In fact, reed fossils are common in Pleistocene oryctocoenosis, and related records appear in the original archives of certain fossil collections, but few people describe them professionally, and no one has used them in evolutionary estimates. In a fine study, Voorhies and Thomasson (1979) looked at the fossilized florets of the extinct grass genus Berriochloa communis found in the abdominal cavity of a fossilized rhinoceros, which provided direct evidence for the complete differentiation of Arundinoideae in the Miocene (7–10 Mya). However, the fossil evidence for the earliest reed grasses was not clear. Currently, the oldest recognized remains of Phragmites are early Quaternary (2.5 Mya) fossils from Egypt, confidently identified by preserved internal and external structures of rhizomes with attached stem bases (El-Saadawi et al., 1975). Although imperfect, they are enough to be preliminarily identified phylogenetically as Phragmites.
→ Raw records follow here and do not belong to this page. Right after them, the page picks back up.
(** A selection whose building is still in the derived dataset survives
    the recomputation. *)
Lemma selection_kept (st : SiteMap.state) (fd : dataset) (f : feature) (b : building) :
  SiteMap.filteredData st = Ok fd ->
  In f (features fd) -> In b (buildings f) ->
  SiteMap.selectedBuildingDocId st = Some (doc_id b) ->
  SiteMap.recompute st = Ok st.
Proof.
  intros Hfd Hf Hb Hsel. unfold SiteMap.recompute. rewrite Hfd. f_equal.
  unfold SiteMap.clearIfFilteredOut. rewrite Hsel.
  destruct (truthy (Some (doc_id b))); [|reflexivity]. cbv zeta.
  assert (E : existsb (fun f0 => existsb (fun b0 => String.eqb (doc_id b0) (doc_id b))
                                         (buildings f0)) (features fd) = true).
  { apply existsb_exists. exists f. split; [assumption|].
    apply existsb_exists. exists b. split; [assumption | apply String.eqb_refl]. }
  now rewrite E.
Qed.

(** The stale selection of the example is cleared in [SiteMap_v4.js] too. *)
Example stale_selection_v4 :
  SiteMapV4.recompute staleStateV4 = Ok (SiteMapV4.setSelectedBuilding None staleStateV4).
Proof. reflexivity. Qed.

(** With no filter both buildings of Delphi are visible, and the list
    entry of B2 selects it. *)
Example visible_building_selected :
  SiteMap.selectedBuildingDocId
    (SiteMap.selectBuilding delphi "B2"
       (SiteMap.clearFilters (SiteMap.setSelectedBuildingDocId None staleState)))
  = Some "B2".
Proof. reflexivity. Qed.

(** ** Further properties of the derived dataset *)

Lemma subseq_filter_self (A : Type) (p : A -> bool) (l : list A) :
  subseq (filter p l) l.
Proof.
  induction l as [|x l IH]; simpl; [constructor|].
  destruct (p x); now constructor.
Qed.

Lemma existsb_filter (A : Type) (p : A -> bool) (l : list A) :
  existsb p (filter p l) = existsb p l.
Proof.
  induction l as [|x l IH]; simpl; [reflexivity|].
  destruct (p x) eqn:E; simpl; [now rewrite E | exact IH].
Qed.

Lemma mapFilterBoolean_ext (A B : Type) (cb cb' : A -> option B) (arr : list A) :
  (forall x, cb x = cb' x) -> mapFilterBoolean cb arr = mapFilterBoolean cb' arr.
Proof.
  intros H. induction arr as [|x arr IH]; simpl; [reflexivity|].
  rewrite H, IH. reflexivity.
Qed.

Section EngineMore.

Variable K : Type.
Variable attrOf : K -> attr.
Variable attrs : list K.

(** The derived features are within the features they are computed from. *)
Lemma mapFilterBoolean_within (filters : K -> JsSet.t) (pt : option JsSet.t)
  (fs : list feature) :
  subFeatures (mapFilterBoolean (mapFeature attrOf attrs filters pt) fs) fs.
Proof.
  induction fs as [|f fs IH]; simpl; [constructor|].
  rewrite mapFeature_spec.
  destruct (existsb (keepBuilding attrOf attrs filters pt) (buildings f)).
  - apply subFeatures_keep; auto. simpl. apply subseq_filter_self.
  - now apply subFeatures_drop.
Qed.

(** Filtering what has been filtered changes nothing. *)
Lemma mapFilterBoolean_idem (filters : K -> JsSet.t) (pt : option JsSet.t)
  (fs : list feature) :
  mapFilterBoolean (mapFeature attrOf attrs filters pt)
    (mapFilterBoolean (mapFeature attrOf attrs filters pt) fs)
  = mapFilterBoolean (mapFeature attrOf attrs filters pt) fs.
Proof.
  induction fs as [|f fs IH]; simpl; [reflexivity|].
  rewrite mapFeature_spec.
  destruct (existsb (keepBuilding attrOf attrs filters pt) (buildings f)) eqn:E;
    [|exact IH].
  simpl. rewrite mapFeature_spec. simpl.
  rewrite existsb_filter, E, filter_idem, IH. reflexivity.
Qed.

(** A laxer building test, the tag sets of the period differing too. *)
Lemma mapFilterBoolean_laxer (filters1 filters2 : K -> JsSet.t)
  (pt1 pt2 : option JsSet.t) (fs : list feature) :
  (forall b, keepBuilding attrOf attrs filters1 pt1 b = true ->
             keepBuilding attrOf attrs filters2 pt2 b = true) ->
  subFeatures (mapFilterBoolean (mapFeature attrOf attrs filters1 pt1) fs)
              (mapFilterBoolean (mapFeature attrOf attrs filters2 pt2) fs).
Proof.
  intros Hk. induction fs as [|f fs IH]; simpl; [constructor|].
  rewrite !mapFeature_spec.
  destruct (existsb (keepBuilding attrOf attrs filters1 pt1) (buildings f)) eqn:E1.
  - assert (E2 : existsb (keepBuilding attrOf attrs filters2 pt2) (buildings f) = true).
    { apply existsb_exists in E1. destruct E1 as [b [Hb Hkb]].
      apply existsb_exists. exists b. auto. }
    rewrite E2. apply subFeatures_keep; simpl; auto.
    apply subseq_filter. auto.
  - destruct (existsb (keepBuilding attrOf attrs filters2 pt2) (buildings f));
      [now apply subFeatures_drop | exact IH].
Qed.

(** Without a period a building passes whenever it passes with one. *)
Lemma keepBuilding_no_period (filters : K -> JsSet.t) (pt : option JsSet.t)
  (b : building) :
  keepBuilding attrOf attrs filters pt b = true ->
  keepBuilding attrOf attrs filters None b = true.
Proof.
  unfold keepBuilding. destruct (attrLoop attrOf filters b attrs); auto.
Qed.

End EngineMore.

Lemma filteredDataWith_pt_v4 (d : dataset) (fs : SiteMapV4.filterState)
  (period : option string) (pt : option JsSet.t) :
  periodTagsOf period = Ok pt ->
  SiteMapV4.filteredDataWith (Some d) fs period =
  Ok {| features :=
          mapFilterBoolean
            (mapFeature (fun a => a) SiteMapV4.filterAttrs (SiteMapV4.lookup fs) pt)
            (features d) |}.
Proof.
  intros Hpt. unfold SiteMapV4.filteredDataWith, filteredDataOf. now rewrite Hpt.
Qed.

(** X1. The derived dataset is within the canonical dataset, in both
    components: no site and no building is added or moved, a site keeps
    its name and geometry, and its buildings are a subsequence of the
    buildings it has in the canonical dataset. *)
Theorem derived_within_canonical (d : dataset) (fs : SiteMap.filterState)
  (fs4 : SiteMapV4.filterState) (period : option string)
  (H : knownPeriod period) :
  (exists fd, SiteMap.filteredDataWith (Some d) fs period = Ok fd
              /\ subDataset fd d
              /\ forall f' b, In f' (features fd) -> In b (buildings f') ->
                   exists f, In f (features d) /\ site f = site f' /\ In b (buildings f))
  /\ (exists fd, SiteMapV4.filteredDataWith (Some d) fs4 period = Ok fd
                 /\ subDataset fd d
                 /\ forall f' b, In f' (features fd) -> In b (buildings f') ->
                      exists f, In f (features d) /\ site f = site f' /\ In b (buildings f)).
Proof.
  destruct (periodTagsOf_known H) as [pt [Hpt _]]. split.
  - eexists. split; [exact (@filteredDataWith_pt d fs period pt Hpt)|].
    assert (S : subFeatures
                  (mapFilterBoolean
                     (mapFeature SiteMap.attrOf SiteMap.filterAttrs (SiteMap.lookup fs) pt)
                     (features d)) (features d))
      by apply mapFilterBoolean_within.
    split; [exact S|]. cbn [features]. intros f' b. exact (subFeatures_In S f' b).
  - eexists. split; [exact (@filteredDataWith_pt_v4 d fs4 period pt Hpt)|].
    assert (S : subFeatures
                  (mapFilterBoolean
                     (mapFeature (fun a => a) SiteMapV4.filterAttrs
                                 (SiteMapV4.lookup fs4) pt)
                     (features d)) (features d))
      by apply mapFilterBoolean_within.
    split; [exact S|]. cbn [features]. intros f' b. exact (subFeatures_In S f' b).
Qed.

Lemma derived_within_canonical_witness :
  knownPeriod (Some "classical") /\
  exists fd, SiteMap.filteredDataWith (Some delphi) onlyDoric (Some "classical") = Ok fd
             /\ subDataset fd delphi.
Proof.
  assert (K : knownPeriod (Some "classical")).
  { right. eexists. split; [right; left; reflexivity | reflexivity]. }
  split; [exact K|].
  destruct (proj1 (derived_within_canonical delphi onlyDoric SiteMapV4.noFilters K))
    as [fd [H1 [H2 _]]].
  exists fd. split; assumption.
Defined.

(** X2. Filtering is idempotent: the derived dataset, taken as the
    dataset and filtered with the same selected sets and the same period,
    is returned unchanged. *)
Theorem refilter_unchanged (d fd : dataset) (fs : SiteMap.filterState)
  (period : option string)
  (H : SiteMap.filteredDataWith (Some d) fs period = Ok fd) :
  SiteMap.filteredDataWith (Some fd) fs period = Ok fd.
Proof.
  unfold SiteMap.filteredDataWith, filteredDataOf in *.
  destruct (periodTagsOf period) as [pt|e]; [|discriminate H].
  injection H as <-. cbn [features]. now rewrite mapFilterBoolean_idem.
Qed.

Lemma refilter_unchanged_witness :
  SiteMap.filteredDataWith (Some delphi) onlyDoric None
    = Ok {| features := [withBuildings {| site := "Delphi"; geometry := "Point";
                                          buildings := [B1; B2] |} [B1]] |}
  /\ SiteMap.filteredDataWith
       (Some {| features := [withBuildings {| site := "Delphi"; geometry := "Point";
                                              buildings := [B1; B2] |} [B1]] |})
       onlyDoric None
     = Ok {| features := [withBuildings {| site := "Delphi"; geometry := "Point";
                                           buildings := [B1; B2] |} [B1]] |}.
Proof.
  split; [reflexivity|].
  exact (@refilter_unchanged delphi _ onlyDoric None eq_refl).
Defined.

(** X3. Selecting a period can only narrow: for every segment of the
    table, the derived dataset with that period selected is within the
    derived dataset of the same selected sets with no period. *)
Theorem period_narrows (d : dataset) (fs : SiteMap.filterState) (seg : segment)
  (H : In seg timelineSegments) :
  exists fd fdP,
    SiteMap.filteredDataWith (Some d) fs None = Ok fd
    /\ SiteMap.filteredDataWith (Some d) fs (Some (seg_id seg)) = Ok fdP
    /\ subDataset fdP fd.
Proof.
  assert (K : knownPeriod (Some (seg_id seg))) by (right; now exists seg).
  destruct (periodTagsOf_known K) as [pt [Hpt _]].
  do 2 eexists. split; [reflexivity|].
  split; [exact (@filteredDataWith_pt d fs _ pt Hpt)|].
  unfold subDataset. cbn [features].
  apply mapFilterBoolean_laxer. intros b. apply keepBuilding_no_period.
Qed.

Lemma period_narrows_witness :
  In classicalSegment timelineSegments
  /\ exists fd fdP,
       SiteMap.filteredDataWith (Some delphi) onlyDoric None = Ok fd
       /\ SiteMap.filteredDataWith (Some delphi) onlyDoric (Some "classical") = Ok fdP
       /\ subDataset fdP fd.
Proof.
  assert (H : In classicalSegment timelineSegments) by (right; left; reflexivity).
  split; [exact H | exact (@period_narrows delphi onlyDoric classicalSegment H)].
Defined.

(** ** The derived dataset of [SiteMap_v4.js] *)

Lemma all_attrs (a : attr) : In a SiteMapV4.filterAttrs.
Proof. destruct a; simpl; auto. Qed.

(** X4. The retention rule of [SiteMap_v4.js], where the date set takes
    part: for a period that is none or of the table the derived dataset is
    computed; its sites are, one for one and in order, the sites with a
    kept building, each with the name and geometry of its canonical site
    and exactly the kept buildings of that site as its building list; and
    a building is kept iff each of its four attributes passes the test of
    its selected set (order, morphology, age and date) and the period test
    passes. *)
Theorem retention_rule_v4 (d : dataset) (fs : SiteMapV4.filterState)
  (period : option string) (H : knownPeriod period) :
  exists fd pt,
    SiteMapV4.filteredDataWith (Some d) fs period = Ok fd
    /\ Forall2 (fun f' f => siteWith f' f (filter (keepsV4 fs pt) (buildings f)))
               (features fd)
               (filter (fun f => existsb (keepsV4 fs pt) (buildings f)) (features d))
    /\ (forall b, keepsV4 fs pt b = true <-> retainedV4 fs period b)
    /\ (forall f' b, In f' (features fd) -> In b (buildings f') ->
          retainedV4 fs period b).
Proof.
  destruct (periodTagsOf_known H) as [pt [Hpt Hspec]].
  assert (Hkeep : forall b, keepsV4 fs pt b = true <-> retainedV4 fs period b).
  { intros b. unfold keepsV4, retainedV4. rewrite keepBuilding_true, (Hspec b).
    split; intros [H1 H2]; split; auto. intros a. apply H1, all_attrs. }
  assert (F2 : Forall2 (fun f' f => siteWith f' f (filter (keepsV4 fs pt) (buildings f)))
                 (mapFilterBoolean
                    (mapFeature (fun a => a) SiteMapV4.filterAttrs (SiteMapV4.lookup fs) pt)
                    (features d))
                 (filter (fun f => existsb (keepsV4 fs pt) (buildings f)) (features d))).
  { rewrite mapFilterBoolean_filter_map
      with (keep := fun f => existsb (keepsV4 fs pt) (buildings f))
           (rebuild := fun f => withBuildings f (filter (keepsV4 fs pt) (buildings f)))
      by (intros f; apply mapFeature_spec).
    apply Forall2_map_left. intros f. repeat split. }
  eexists. exists pt. split; [exact (@filteredDataWith_pt_v4 d fs period pt Hpt)|].
  cbn [features]. split; [exact F2|]. split; [exact Hkeep|].
  intros f' b Hin Hb. destruct (@Forall2_In_left _ _ _ _ _ f' F2 Hin) as [g [_ [_ [_ Hbs]]]].
  rewrite Hbs in Hb. apply filter_In in Hb. now apply Hkeep.
Qed.

Lemma retention_rule_v4_witness :
  knownPeriod None /\
  exists fd pt,
    SiteMapV4.filteredDataWith (Some delphi) SiteMapV4.noFilters None = Ok fd
    /\ Forall2 (fun f' f => siteWith f' f
                              (filter (keepsV4 SiteMapV4.noFilters pt) (buildings f)))
               (features fd)
               (filter (fun f => existsb (keepsV4 SiteMapV4.noFilters pt) (buildings f))
                       (features delphi))
    /\ (forall b, keepsV4 SiteMapV4.noFilters pt b = true
                  <-> retainedV4 SiteMapV4.noFilters None b)
    /\ (forall f' b, In f' (features fd) -> In b (buildings f') ->
          retainedV4 SiteMapV4.noFilters None b).
Proof.
  split; [left; reflexivity|].
  exact (retention_rule_v4 delphi SiteMapV4.noFilters (or_introl eq_refl)).
Defined.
In this study, we first sequenced and accurately annotated the chloroplast genomes of two reed ecotypes (DR and SR, from the Hexi Corridor, China), and obtained the differences between them. We also reannotated five chloroplast genomes of P. australis from North America in Genebank (NCBI, see Materials and Methods). We found that the structural variation of the chloroplast genome among these was very small, especially in the repetitive region, and the variation was mainly concentrated in the single-copy region. For this reason, we tried to perform phylogenetic analysis based on both the whole genome and on single-copy regions only of P. australis chloroplasts. Finally, we selected high variation genes in the single copy region to make an exon-joint geneset, and reconstructed phylogenetic trees and chronograms for the Poaceae and for Phragmites by bayesian inference based on several fossil records. Most importantly, we estimated the divergence time of the two sympatric ecotypes of Phragmites, DR and SR, which laid an evolutionary foundation for the study of physiological differences. In addition, we have also noticed that there is a strong correlation between the rate of generation of the diversity found between our samples of reed populations and the fluctuation of paleoclimate, which provides a new way to understand the evolutionary pathway for the strong environmental adaptability of Phragmites.